Lemma put_run :
  exists dk', put_artifact sha256 violation meta content blob_dir dk = (Ok record, dk')
    /\ DiskRel dk' (MkCatalog (known c) (<[i := e]> (stored c))) s.
Proof using HR Hop Hsize Hdigest Htask no_collision sha256_hex.
  unfold put_artifact. erewrite bind_ok by exact put_tx_run. cbv zeta.
  set (d1 := on_artifacts _ _).
  assert (HR1 : Rel d1 s) by by apply rel_on_artifacts, rel_on_blobs, rel_on_blobs, HR.
  assert (Hart : t_artifacts d1 = as_table entry_row (<[i := e]> (stored c))).
  { rewrite as_table_insert, <- (dr_artifacts _ _ _ HR). done. }
  assert (Hok : CatalogOk (<[i := e]> (stored c))).
  { destruct Hop. by apply catalog_insert_ok; [apply HR|..]. }
  assert (Hfin : exists d2 f2,
    finalize_blob_cleanup violation cleanup blob_dir (MkDisk (MkConn d1 d1) files_written)
    = ((Ok tt : StoreResult unit), MkDisk (MkConn d2 d2) f2)
    /\ Rel d2 s /\ t_artifacts d2 = t_artifacts d1
    /\ (forall name, t_blobs d2 !! name
          = if bool_decide (dropped = Some name) && last_reference (t_blobs d !! name)
            then drop_unreferenced (t_blobs d1 !! name) else t_blobs d1 !! name)
    /\ (forall name, f2 !! (blob_dir, name)
          = if bool_decide (dropped = Some name) && last_reference (t_blobs d !! name)
            then None else files_written !! (blob_dir, name))).
  { unfold cleanup. destruct dropped as [k|]; [|by exists d1, files_written].
    destruct (last_reference (t_blobs d !! k)) eqn:Hl.
    - rewrite finalize_run. cbv zeta. eexists _, _. split; [done|].
      split; [by apply rel_on_blobs|]. split; [done|].
      split; intros name; destruct (decide (k = name)) as [<-|Hne]; simpl.
      + by rewrite bool_decide_true, Hl, lookup_partial_alter_eq.
      + rewrite bool_decide_false by congruence. by rewrite lookup_partial_alter_ne.
      + by rewrite bool_decide_true, Hl, lookup_delete_eq.
      + rewrite bool_decide_false by congruence. rewrite lookup_delete_ne; [done|]. congruence.
    - exists d1, files_written. split; [done|]. split; [done|]. split; [done|].
      split; intros name; (case_bool_decide as Hk; [injection Hk as <-; by rewrite Hl|done]). }
  destruct Hfin as (d2 & f2 & Hfin & HR2 & Ha2 & Hb2 & Hf2).
  erewrite bind_ok by exact Hfin. eexists. split; [done|]. split; simpl; [done|apply HR| | |done].
  - by rewrite Ha2.
  - intros name. rewrite Hb2, Hf2. pose proof (put_blob name _ _ (dr_blobs _ _ _ HR name)) as Hput.
    assert (Hd1 : t_blobs d1 !! name = write_part (drop_part (t_blobs d)) !! name) by done.
    rewrite Hd1, write_lookup, drop_lookup, files_lookup.
    case_bool_decide as Hd; simpl.
    + rewrite (bool_decide_false (written = Some name)) by by apply dropped_written.
      destruct (t_blobs d !! name) as [r|]; simpl in *; [|exact Hput].
      destruct (1 <? b_ref_count r); simpl in *; exact Hput.
    + exact Hput.
Qed.
End put.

* **Exercise instructions**
Give the count of lines containing the word "then" in the listing, and no other text.

* **Exercise response**
2